Saved entries
(* ===== verification/BuildConfig.v ===== *)
(** * BuildConfig: the types a build chooses

    The backing types of [buffer], [future], [promise] and [exception_ptr], chosen by the
    preprocessor in config.hpp, buffer.hpp, future.hpp, exceptions.hpp and exceptions.cpp
    from macros, which cmake/modules/ConfigurationSetting.cmake and CMakeLists.txt define.
    Headers are programs on the state of the preprocessor. CMakeLists.txt compiles with
    -Werror, so that a warning of the preprocessor is an error: a macro that is defined
    again with another body ends the compilation. What the compiler knows of the type a
    build takes for [buffer] is a parameter, the operands of the static assertions of
    buffer.hpp. *)

From S2P Require Import Prelude.
From Stdlib Require Import String.
Local Open Scope string_scope.

(** ** The preprocessor *)

(** The body of a macro: the operand of an [#if], or other tokens. *)
Inductive body := Int (n : Z) | Tokens (s : string).

(** The macros that are defined, the headers included, and what the declarations of [zk]
    stand for. *)
Record pp := Pp {
  defs : string -> option body;
  included : list string;
  declared : string -> option string }.

Definition directive := pp -> string + pp.

Definition upd {A} (x : string) (v : A) (m : string -> option A) : string -> option A :=
  fun y => if String.eqb x y then Some v else m y.

#[global] Instance body_eq_dec : EqDecision body.
Proof. solve_decision. Defined.

Definition skip : directive := inr.

Definition seq (d e : directive) : directive := fun st =>
  match d st with inl msg => inl msg | inr st' => e st' end.

Declare Scope pp_scope.
Delimit Scope pp_scope with pp.
Local Open Scope pp_scope.
Notation "d ;;; e" := (seq d e) (at level 100, right associativity) : pp_scope.

Definition pp_error (msg : string) : directive := fun _ => inl msg.

(** Defining a macro again with the same body has no effect. *)
Definition agree (d : string -> option body) (x : string) (b : body) : bool :=
  match d x with Some b' => bool_decide (b = b') | None => true end.

Definition define (x : string) (b : body) : directive := fun st =>
  if agree (defs st) x b
  then inr (Pp (upd x b (defs st)) (included st) (declared st))
  else inl (x ++ " redefined").

(** A macro in the condition of an [#if]: 0 if it is not defined. *)
Definition operand (x : string) (st : pp) : string + bool :=
  match defs st x with
  | None => inr false
  | Some (Int n) => inr (negb (Z.eqb n 0))
  | Some (Tokens _) => inl "not an integer"
  end.

Fixpoint any_operand (xs : list string) (st : pp) : string + bool :=
  match xs with
  | [] => inr false
  | x :: xs =>
      match operand x st, any_operand xs st with
      | inr b, inr b' => inr (b || b')%bool
      | inl msg, _ | _, inl msg => inl msg
      end
  end.

(** [#if X1 || X2 ... #else ... #endif]; an [#elif] is an [#if] in the other branch. *)
Definition pp_if (xs : list string) (yes no : directive) : directive := fun st =>
  match any_operand xs st with
  | inl msg => inl msg
  | inr true => yes st
  | inr false => no st
  end.

Definition ifdef (x : string) (yes : directive) : directive := fun st =>
  match defs st x with Some _ => yes st | None => inr st end.

Definition ifndef (x : string) (yes : directive) : directive := fun st =>
  match defs st x with Some _ => inr st | None => yes st end.

(** [#if !defined X1 || !defined X2 ...] around an [#error]. *)
Fixpoint require_defined (xs : list string) (msg : string) : directive :=
  match xs with
  | [] => skip
  | x :: xs => ifndef x (pp_error msg) ;;; require_defined xs msg
  end.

_Your assignment_.
Leave out every line above except those from the line with "(b || b')%bool" up to and including the line with "Definition ifndef (x", and copy those exactly.

_Reply_.
      | inr b, inr b' => inr (b || b')%bool
      | inl msg, _ | _, inl msg => inl msg
      end
  end.

(** [#if X1 || X2 ... #else ... #endif]; an [#elif] is an [#if] in the other branch. *)
Definition pp_if (xs : list string) (yes no : directive) : directive := fun st =>
  match any_operand xs st with
  | inl msg => inl msg
  | inr true => yes st
  | inr false => no st
  end.

Definition ifdef (x : string) (yes : directive) : directive := fun st =>
  match defs st x with Some _ => yes st | None => inr st end.

Definition ifndef (x : string) (yes : directive) : directive := fun st =>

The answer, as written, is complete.